Characterization of an unusual SARS-CoV-2 main protease natural variant exhibiting resistance to nirmatrelvir and ensitrelvir.

We investigate the effects of two naturally selected substitution and deletion (Δ) mutations, constituting part of the substrate binding subsites S2 and S4, on the structure, function, and inhibition of SARS CoV-2 main protease. Comparable to wild-type, MPro(D48Y/ΔP168) undergoes N-terminal autoprocessing essential for stable dimer formation and mature-like catalytic activity. The structures are similar, but for an open active site conformation in MPro(D48Y/ΔP168) and increased dynamics of the S2 helix, S5 loop, and the helical domain. Some dimer interface contacts exhibit shorter H bond distances corroborating the ~40-fold enhanced dimerization of the mutant although its thermal sensitivity to unfolding is 8 °C lower, relative to wild-type.

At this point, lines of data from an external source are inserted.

Definition noInsertQueryExists (statement : string) (params : list string)
  (table : bool) : Res ExistQueryResult * bool :=
  (Ok {| existRows := [{| tableExists := table |}] |}, table).

(** The existence check as the driver of [lostConnectionPool] answers
    it. *)
Definition lostConnectionQueryExists (statement : string)
  (params : list string) (u : unit) : Res ExistQueryResult * unit :=
  (Throw (Error "Connection terminated unexpectedly"), u).

(** The directory of src/index.ts, with one script. *)
Definition testScripts : Fs := directory "test/sql" [fileOf init1].
(** The same directory with two scripts, listed out of order. *)
Definition twoTestScripts : Fs :=
  directory "test/sql" [fileOf addCol2; fileOf init1].

(** A driver over a history that it hands out to the SELECT of the earlier
    engine; every other statement resolves with no row and changes
    nothing. *)
Definition historyPool : Pool (list MigrationEntry.t) := {|
  pool_query := fun statement params table =>
    if (statement =? Earlier.SELECT_EXISTING_MIGRATIONS)%string
    then (Ok {| rows := table |}, table)
    else (Ok {| rows := [] |}, table);
  pool_connect := fun table => (Ok tt, table);
  client_query := fun _ table => (Ok {| rows := [] |}, table);
  client_release := fun table => table
|}.

(** A history whose one row has the fingerprint of [users.sql] under
    another file name. *)
Definition renamedHistory : list MigrationEntry.t :=
  [MigrationEntry.mk 1 "accounts.sql" 100
     (Some (toyDigest ("users.sql" ++ "CREATE TABLE users ();")))].

(* ================================================================== *)
(** ** Facts about the persistence gateway *)

Ltac unfold_monad :=
  unfold bind, ret, throw, try_catch, try_finally, lift,
    logger_info, logger_debug, logger_error, log_append,
    poolQuery, poolConnect, clientQuery, clientRelease in *.

Section GatewayFacts.

Variable W : Type.
Variable pool : Pool W.

(** [execute] is one [pool.query], whose rejection becomes the failure
    variant. *)
Lemma execute_spec (statement : string) (params : list string) (w : World W) :
  execute pool statement params w =
  (Ok (match fst (pool_query pool statement params (w_pool w)) with
       | Ok queryResult => toSuccess queryResult
       | Throw e => toError e
       end),
   mkWorld (snd (pool_query pool statement params (w_pool w))) (w_log w)
     (w_calls w ++ [PoolQuery statement params])).
Proof.
  unfold execute. unfold_monad.
  destruct (pool_query pool statement params (w_pool w)) as [[q | e] p];
    reflexivity.
Qed.

Lemma execute_never_throws (statement : string) (params : list string)
  (w : World W) :
  exists r, fst (execute pool statement params w) = Ok r.
Proof. rewrite execute_spec. eexists. reflexivity. Qed.

(** [executeInTransaction] on a connection that was obtained, when the
    statement is rejected and ROLLBACK is rejected too: the rejection of
    ROLLBACK leaves the [catch] block and reaches the caller. *)
Lemma executeInTransaction_rollback_error
  (statement : string) (w : World W) (p1 p2 p3 p4 : W) (q : QueryResult)
  (e1 e2 : Exn) :
  pool_connect pool (w_pool w) = (Ok tt, p1) ->
  client_query pool "START TRANSACTION" p1 = (Ok q, p2) ->
  client_query pool statement p2 = (Throw e1, p3) ->
  client_query pool "ROLLBACK" p3 = (Throw e2, p4) ->
  fst (executeInTransaction pool statement w) = Throw e2.
Proof.
  intros Hc Hs Hq Hr. unfold executeInTransaction. unfold_monad. simpl.
  rewrite Hc. simpl. rewrite Hs. simpl. rewrite Hq. simpl. rewrite Hr.
  reflexivity.
Qed.

(** A rejected [pool.connect()] reaches the caller as well: it stands
    before the [try]. *)
Lemma executeInTransaction_connect_error
  (statement : string) (w : World W) (p1 : W) (e : Exn) :
  pool_connect pool (w_pool w) = (Throw e, p1) ->
  fst (executeInTransaction pool statement w) = Throw e.
Proof.
  intros Hc. unfold executeInTransaction. unfold_monad. rewrite Hc.
  reflexivity.
Qed.
(** C3 with the setting unset: [CUSTOM] is kept, a member that is not
    self-hosted gives [OPENAI]. *)
Lemma unset_setting_default_policy_witness :
  Fixture.resolve (Fixture.configured None CUSTOM)
  = (Fixture.after 2 None CUSTOM, inr CUSTOM)
  /\ Fixture.resolve (Fixture.configured None (OTHER "GOOGLE"))
     = (Fixture.after 2 None (OTHER "GOOGLE"), inr OPENAI).
Proof.
  split.
  - refine (proj1 (unset_setting_default_policy
                     Fixture.setting_lookup Fixture.content_lookup
                     (Fixture.configured None CUSTOM)
                     (Fixture.after 1 None CUSTOM)
                     (Fixture.after 2 None CUSTOM)
                     None CUSTOM _ _ _ _) _);
      first [discriminate | reflexivity | right; reflexivity].
  - refine (proj2 (unset_setting_default_policy
                     Fixture.setting_lookup Fixture.content_lookup
                     (Fixture.configured None (OTHER "GOOGLE"))
                     (Fixture.after 1 None (OTHER "GOOGLE"))
                     (Fixture.after 2 None (OTHER "GOOGLE"))
                     None (OTHER "GOOGLE") _ _ _ _) _);
      first [discriminate | reflexivity | split; discriminate].
Defined.

(** C4 at setting "local" with content generation on [OLLAMA]. *)
Lemma uses_local_iff_resolved_local_witness :
  exists (p : LLMProvider) (b : bool),
    Fixture.resolve (Fixture.configured (Some "local") OLLAMA)
    = (Fixture.after 2 (Some "local") OLLAMA, inr p)
    /\ Fixture.uses_local (Fixture.configured (Some "local") OLLAMA)
       = (Fixture.after 2 (Some "local") OLLAMA, inr b)
    /\ (b = true <-> p = OLLAMA \/ p = CUSTOM)
    /\ (b = false <-> p <> OLLAMA /\ p <> CUSTOM).
Proof.
  apply (uses_local_iff_resolved_local
           Fixture.setting_lookup Fixture.content_lookup
           (Fixture.configured (Some "local") OLLAMA)
           (Fixture.after 1 (Some "local") OLLAMA)
           (Fixture.after 2 (Some "local") OLLAMA)
           (Some "local") OLLAMA); reflexivity.
Defined.
(** * OUUCodingStandard: the awesomeness classifier, its value object and the
      example character

    A shallow embedding of
    - [Source/OUUCodingStandard/Public/OUUCodingStandard.h]
    - [Source/OUUCodingStandard/Private/OUUCodingStandard.cpp]

    Free functions without side effects are Rocq functions.  Code that reads
    the console variable, mutates the character or talks to the engine
    (delegates, ensure/check) runs in a small state-and-crash monad [M] over
    a [World]. *)

From Stdlib Require Import ZArith String List Bool Lia.
Import ListNotations.

Local Open Scope string_scope.
Local Open Scope list_scope.
Local Open Scope Z_scope.

(** ** Engine types *)

(** [int32].  The code only compares values of this type and does no
    arithmetic on them, so no wrap-around is involved.  Statements below
    range over every integer, hence over every [int32]. *)
Definition int32 : Type := Z.

(** [uint8], the underlying type of [EOUUExampleBodyPartColor]. *)
Definition uint8 : Type := Z.

(** [FString] and [FName]: text.  No name comparison is compiled in (the only
    ones sit below [#if 0]), so the case-insensitivity of [FName] plays no
    role. *)
Definition FString : Type := string.
Definition FName : Type := string.

(** [TAutoConsoleVariable<int32>]: a named integer cell owned by the engine's
    console manager. *)
Record TAutoConsoleVariable : Type := mkCVar {
  cvar_name : string;
  cvar_value : int32;
  cvar_help : string
}.

(** ** Enumerations

    A scoped enumeration holds any value of its underlying type; the
    enumerators name some of them.  Both enums are therefore carried by their
    underlying integer, which keeps the [default:] branch of a [switch]
    meaningful. *)

Module EOUUExampleBodyPartColor.
Record t : Type := of_uint8 { to_uint8 : uint8 }.
Definition Red : t := of_uint8 0.
Definition Green : t := of_uint8 1.
Definition Blue : t := of_uint8 2.
Definition Count : t := of_uint8 3.

Definition eqb (a b : t) : bool := to_uint8 a =? to_uint8 b.
Definition neqb (a b : t) : bool := negb (eqb a b).
End EOUUExampleBodyPartColor.

Module EAwesomenessLevel.
Record t : Type := of_int { to_int : int32 }.
Definition NotAwesome : t := of_int 0.
Definition SemiAwesome : t := of_int 1.
Definition Awesome : t := of_int 2.
Definition NumOf : t := of_int 3.

Definition eqb (a b : t) : bool := to_int a =? to_int b.
Definition neqb (a b : t) : bool := negb (eqb a b).
End EAwesomenessLevel.

(** ** [OUU::CodingStandard::FNumericAwesomeness] *)

Record FNumericAwesomeness : Type := mkNumericAwesomeness {
  AwesomenessReason : FString;
  Awesomeness : int32
}.

(** [FNumericAwesomeness() = default]: the member initialisers. *)
Definition FNumericAwesomeness_default : FNumericAwesomeness :=
  {| AwesomenessReason := ""; Awesomeness := 0 |}.

(** [FNumericAwesomeness(int32 InAwesomeness, const FString& InAwesomenessReason)] *)
Definition FNumericAwesomeness_ctor
    (InAwesomeness : int32) (InAwesomenessReason : FString) : FNumericAwesomeness :=
  {| AwesomenessReason := InAwesomenessReason; Awesomeness := InAwesomeness |}.

(** [explicit FNumericAwesomeness(int32 InAwesomeness)], delegating. *)
Definition FNumericAwesomeness_ctor_explicit (InAwesomeness : int32) : FNumericAwesomeness :=
  FNumericAwesomeness_ctor InAwesomeness "unknown reason".

(** [operator==] and [operator<] *)
Definition operator_eq (LHS RHS : FNumericAwesomeness) : bool :=
  Awesomeness LHS =? Awesomeness RHS.

Definition operator_lt (LHS RHS : FNumericAwesomeness) : bool :=
  Awesomeness LHS <? Awesomeness RHS.

(** ** [AOUUExampleCharacter]: the members the modelled methods touch *)

Record AOUUExampleCharacter : Type := mkCharacter {
  ActorName : FString;                           (* what [GetName()] returns *)
  Score : int32;
  HeadColor : EOUUExampleBodyPartColor.t;
  TorsoColor : EOUUExampleBodyPartColor.t;
  bWasColorChanged : bool;
  CharacterData : FNumericAwesomeness
}.

Definition HeadBodyPartName : FName := "Head".
Definition TorsoBodyPartName : FName := "Body".

(** ** World and effects *)

(** What the engine is asked to do, in call order. *)
Inductive Event : Type :=
| OnAwesomenessChanged_Broadcast (Level : EAwesomenessLevel.t)
| EnsureFailed (Message : FString).

Record World : Type := mkWorld {
  CVar_MinAwesomeness : TAutoConsoleVariable;    (* Private::CVar_MinAwesomeness *)
  this : AOUUExampleCharacter;
  trace : list Event
}.

(** The console variable as the source declares it. *)
Definition CVar_MinAwesomeness_initial : TAutoConsoleVariable :=
  {| cvar_name := "ouu.CodingStandard.MinAwesomeness";
     cvar_value := 100;
     cvar_help := "Sample cvar that defines the minimum int value above 0 at which true awesomeness starts." |}.

Inductive Outcome (A : Type) : Type :=
| Returned (a : A) (w : World)
| Crashed (Message : FString).
Arguments Returned {A} a w.
Arguments Crashed {A} Message.

Definition M (A : Type) : Type := World -> Outcome A.

Definition ret {A} (a : A) : M A := fun w => Returned a w.

Definition bind {A B} (c : M A) (k : A -> M B) : M B :=
  fun w => match c w with
           | Returned a w' => k a w'
           | Crashed m => Crashed m
           end.

Notation "x <- c ;; k" := (bind c (fun x => k))
  (at level 61, c at next level, right associativity).
Notation "c ;;; k" := (bind c (fun _ => k))
  (at level 61, right associativity).

Definition gets {A} (f : World -> A) : M A := fun w => Returned (f w) w.
Definition modify (f : World -> World) : M unit := fun w => Returned tt (f w).
Definition crash {A} (Message : FString) : M A := fun _ => Crashed Message.

(** Field updates, written out member by member. *)
Definition with_event (e : Event) (w : World) : World :=
  {| CVar_MinAwesomeness := CVar_MinAwesomeness w;
     this := this w;
     trace := trace w ++ [e] |}.

Definition with_CharacterData (d : FNumericAwesomeness) (w : World) : World :=
  {| CVar_MinAwesomeness := CVar_MinAwesomeness w;
     this := {| ActorName := ActorName (this w); Score := Score (this w);
                HeadColor := HeadColor (this w); TorsoColor := TorsoColor (this w);
                bWasColorChanged := bWasColorChanged (this w);
                CharacterData := d |};
     trace := trace w |}.

Definition with_bWasColorChanged (b : bool) (w : World) : World :=
  {| CVar_MinAwesomeness := CVar_MinAwesomeness w;
     this := {| ActorName := ActorName (this w); Score := Score (this w);
                HeadColor := HeadColor (this w); TorsoColor := TorsoColor (this w);
                bWasColorChanged := b;
                CharacterData := CharacterData (this w) |};
     trace := trace w |}.

Definition emit (e : Event) : M unit := modify (with_event e).
Definition set_CharacterData (d : FNumericAwesomeness) : M unit := modify (with_CharacterData d).
Definition set_bWasColorChanged (b : bool) : M unit := modify (with_bWasColorChanged b).

(** [TAutoConsoleVariable::GetValueOnAnyThread()] *)
Definition GetValueOnAnyThread (cvar : World -> TAutoConsoleVariable) : M int32 :=
  gets (fun w => cvar_value (cvar w)).

(** The engine's console manager writing the variable (console command,
    config reload): the write path lies outside the repository. *)
Definition CVar_MinAwesomeness_Set (NewValue : int32) (w : World) : World :=
  {| CVar_MinAwesomeness :=
       {| cvar_name := cvar_name (CVar_MinAwesomeness w);
          cvar_value := NewValue;
          cvar_help := cvar_help (CVar_MinAwesomeness w) |};
     this := this w;
     trace := trace w |}.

ITC reveals a 3- and 5-fold decrease in binding affinity for nirmatrelvir and ensitrelvir, respectively, and similar GC373 affinity, to MPro(D48Y/ΔP168) relative to wild-type. Structural differences in four inhibitor complexes of MPro(D48Y/ΔP168) compared to wild-type are described. Consistent with enhanced dynamics, the S2 helix and S5 loop adopting a more open conformation appears to be a unique feature of MPro(D48Y/ΔP168) both in the inhibitor-free and bound states. Our results suggest that mutational effects are compensated by changes in the conformational dynamics and thereby modulate N-terminal autoprocessing, K(dimer), catalytic efficiency, and inhibitor binding.